FIGAROVOX/TRIBUNE – Le nouveau chef du gouvernement reste pour l’heure un ministre sans bilan et sans ligne politique précise, estime le chroniqueur Michael Sadoun.
Une question se pose sur la ligne d’un ministre qui, fidèle à son mentor, ne se revendique plus de la droite ni de la gauche mais seulement d’Emmanuel Macron.
Il est né le divin enfant ! Après moult tergiversations qui ne captivent qu’un public restreint, Gabriel Attal devient donc le plus jeune premier ministre de la Ve République, battant le record quarantenaire de Laurent Fabius. Depuis 2017, aucun ministre n’avait suscité autant d’enthousiasme, aussi bien chez les CSP+ centristes qui lui perçoivent toutes les qualités du monde – jeune, diplômé et présentable – que chez un électorat de droite plus classique, qui se désespérait du mandat à la fois suffisant et insuffisant de Pap Ndiaye, et se réjouissait de la posture de fermeté prise par son successeur.
Dans ce concert d’apologistes, on n’ose émettre de nuances : rien n’est plus grand que les qualités d’un ministre qui arrive (excepté les défauts d’un ministre qui part).

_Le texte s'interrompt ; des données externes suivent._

Lemma read_all_lasting data got more turns k :
  lasting (length data + k) turns ->
  exists turns', read_all (length data) got (data ++ more) turns = Some (Some (got ++ data), more, turns') /\ lasting k turns'.
Proof.
  revert data got. induction turns as [|t turns IH]; intros data got Hl.
  { destruct data as [|b data]; [by exists []; rewrite app_nil_r|]. destruct Hl as [_ Hl]. cbn in Hl. lia. }
  destruct data as [|b data].
  { exists (t :: turns). split; [by cbn; rewrite app_nil_r|exact Hl]. }
  cbn [read_all length]. destruct t as [| |n].
  - apply (IH (b :: data)). by apply lasting_interrupted.
  - by destruct Hl as [[? _]%not_elem_of_cons _].
  - set (r := Nat.min (S n) (S (length data))). assert (1 <= r <= S (length data))%nat as Hr by (unfold r; lia).
    assert (take r ((b :: data) ++ more) = take r (b :: data)) as -> by (apply take_app_le; cbn [length]; lia).
    assert (length (take r (b :: data)) = r) as Hlen by (rewrite length_take; cbn [length]; lia).
    destruct (take r (b :: data)) as [|x xs] eqn:Ex; [cbn in Hlen; lia|]. cbn [length] in Hlen. rewrite Hlen, <- Ex.
    rewrite drop_app_le by (cbn [length]; lia).
    replace (S (length data) - r)%nat with (length (drop r (b :: data))) by (rewrite length_drop; cbn [length]; lia).
    destruct (IH (drop r (b :: data)) (got ++ take r (b :: data))) as (turns' & -> & Hl').
    + apply (lasting_mono (length data + k)); [by eapply lasting_upto|]. rewrite length_drop. cbn [length]. lia.
    + exists turns'. split; [|done]. by rewrite <- app_assoc, take_drop.
Qed.

Lemma lasting_upto_all n m : lasting n (replicate n (Upto m)).
Proof.
  split; [by intros [? _]%elem_of_replicate|]. induction n as [|n IH]; cbn; [done|]. lia.
Qed.

Section proofs.
Context `{UAPI}.

(** A frame as the two ends exchange it. *)
Record sound_frame (f : frame) : Prop := {
  sf_type : in_range 16 (type f); sf_interface : in_range 16 (interface f); sf_transaction : in_range 32 (transaction f);
  sf_size : len (payload f) <= kMaximumPayload }.

Definition frame_bytes (f : frame) : list Z := WireHeader f ++ payload f.

Lemma WireHeader_length f : length (WireHeader f) = sizeof_WireHeader.
Proof. apply Nat2Z.inj. unfold WireHeader. by rewrite header_length. Qed.

Lemma read_WireHeader_sound f :
  sound_frame f ->
  read_WireHeader (WireHeader f) = Some (kMagic, kVersion, type f, interface f, transaction f, len (payload f)).
Proof.
  intros [Ht Hi Htr Hs]. unfold read_WireHeader. rewrite <- (app_nil_r (WireHeader f)). unfold WireHeader.
  pose proof data_max_range. unfold kMaximumPayload in Hs.
  rewrite (read_field_le _ _ 0 4 kMagic) by (done || lia). cbn [mbind option_bind].
  rewrite (read_field_le _ _ 4 2 kVersion) by (done || lia). cbn [mbind option_bind].
  rewrite (read_field_le _ _ 6 2 (type f)) by (done || lia). cbn [mbind option_bind].
  rewrite (read_field_le _ _ 8 2 (interface f)) by (done || lia). cbn [mbind option_bind].
  rewrite (read_field_le _ _ 12 4 (transaction f)) by (done || lia). cbn [mbind option_bind].
  rewrite (read_field_le _ _ 16 4 (len (payload f))); [done|done| |lia]. ranges. change (2 ^ (8 * Z.of_nat 4)) with 4294967296. lia.
Qed.

Lemma send_frame_sound f out turns k :
  sound_frame f -> lasting (length (frame_bytes f) + k) turns ->
  exists turns', send_frame f out turns = Some (true, out ++ frame_bytes f, turns') /\ lasting k turns'.
Proof.
  intros Hf Hl. unfold send_frame. rewrite (proj2 (Z.ltb_ge _ _)) by apply Hf.
  unfold frame_bytes in *. rewrite length_app in Hl.
  destruct (write_all_lasting (WireHeader f) out turns (length (payload f) + k)) as (t1 & -> & Hl1).
  { by rewrite Nat.add_assoc. }
  cbn [mbind option_bind negb]. rewrite app_assoc. destruct (Z.eqb_spec (len (payload f)) 0) as [E|E].
  - destruct (payload f); [|cbn in E; lia]. exists t1. by rewrite app_nil_r.
  - by apply write_all_lasting.
Qed.

Lemma receive_frame_sound f more turns k :
  sound_frame f -> lasting (length (frame_bytes f) + k) turns ->
  exists turns', receive_frame (frame_bytes f ++ more) turns = Some (Some f, more, turns') /\ lasting k turns'.
Proof.
  intros Hf Hl. unfold receive_frame, frame_bytes in *. rewrite <- app_assoc. rewrite length_app in Hl.
  replace sizeof_WireHeader with (length (WireHeader f)) by apply WireHeader_length.
  destruct (read_all_lasting (WireHeader f) [] (payload f ++ more) turns (length (payload f) + k)) as (t1 & -> & Hl1).
  { by rewrite Nat.add_assoc. }
  cbn [mbind option_bind app]. rewrite read_WireHeader_sound by done. cbn [mbind option_bind].
  rewrite !Z.eqb_refl, (proj2 (Z.ltb_ge _ _)) by apply Hf. cbn [negb orb]. unfold receive_payload.
  destruct (Z.eqb_spec (len (payload f)) 0) as [E|E].
  - exists t1. destruct f as [ty i tr p]. cbn [type interface transaction payload] in *. by destruct p; [|cbn in E; lia].
  - rewrite Nat2Z.id. destruct (read_all_lasting (payload f) [] more t1 k Hl1) as (t2 & -> & Hl2).
    exists t2. split; [|done]. cbn. by destruct f.
Qed.

Lemma send_all_sound fs out turns k :
  Forall sound_frame fs -> lasting (length (concat (map frame_bytes fs)) + k) turns ->
  exists turns', send_all fs out turns = Some (true, out ++ concat (map frame_bytes fs), turns') /\ lasting k turns'.
Proof.
  intros Hf. revert out turns. induction Hf as [|f fs Hf _ IH]; intros out turns Hl; cbn [send_all map concat] in *.
  { exists turns. by rewrite app_nil_r. }
  rewrite length_app, <- Nat.add_assoc in Hl.
  destruct (send_frame_sound f out turns _ Hf Hl) as (t1 & -> & Hl1). cbn [mbind option_bind negb].
  destruct (IH (out ++ frame_bytes f) t1 Hl1) as (t2 & -> & Hl2). exists t2. by rewrite <- app_assoc.
Qed.

(** ** Attaching *)

Definition ok_descriptor (d : list Z) : Prop := 0 < len d <= HID_MAX_DESCRIPTOR_SIZE.

Record sound_device (d : DeviceMessage) : Prop := {
  sd_count : in_range 16 (interface_count d); sd_bus : in_range 16 (bus d); sd_vendor : in_range 32 (vendor d);
  sd_product : in_range 32 (product d); sd_version : in_range 32 (version d); sd_country : in_range 32 (country d);
  sd_name : length (name d) = 128%nat /\ name d !! 127%nat = Some 0;
  sd_physical : length (physical d) = 64%nat /\ physical d !! 63%nat = Some 0;
  sd_unique : length (unique d) = 64%nat /\ unique d !! 63%nat = Some 0 }.

(** The hidraw driver fills the buffers it is given. *)
Record sound_hidraw (h : hidraw) : Prop := {
  sh_name : forall v, rawname h = Some v -> length v = 128%nat;
  sh_phys : forall v, rawphys h = Some v -> length v = 64%nat;
  sh_uniq : forall v, rawuniq h = Some v -> length v = 64%nat;
  sh_version : forall v, input_version h = Some v -> in_range 32 v;
  sh_desc : forall n v, desc_size h = Some n -> desc h = Some v -> n <= len v }.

Et pourtant Gabriel Attal, malgré un accueil médiatique béat, reste un ministre sans bilan et sans ligne politique précise.
D’abord, sa nomination n’acte aucun revirement politique dans ce second quinquennat qui patine : Gabriel Attal vient comme Elisabeth Borne du PS, et il est proche de la « bande de Poitiers » qui a forgé la première victoire d’Emmanuel Macron en 2017. Autant dire que sa jeunesse n’est pas une fraîcheur, et que ce remplacement n’est ni une rupture ni un renouveau.
Ensuite, sa carrière éclair, si elle impressionne par sa fulgurance, ne lui a pas permis de mener de changements significatifs avant son accession à la rue de Grenelle. Gabriel Attal a sauté de ministère en ministère sans jamais avoir eu le temps d’y laisser une marque durable : brève initiation du Service national universel (alors brouillon et optionnel) sous la houlette de Jean-Michel Blanquer entre 2018 et 2020, porte-parolat habile mais par nature non-agissant entre 2020 et 2022. Puis une action discrète à Bercy comme ministre du budget – Gérald Darmanin y avait quant à lui brillé avec notamment une bonne réforme du prélèvement à la source –, poste qu’il ne brigue que 15 mois avant de devenir ministre de l’Éducation nationale en juillet dernier.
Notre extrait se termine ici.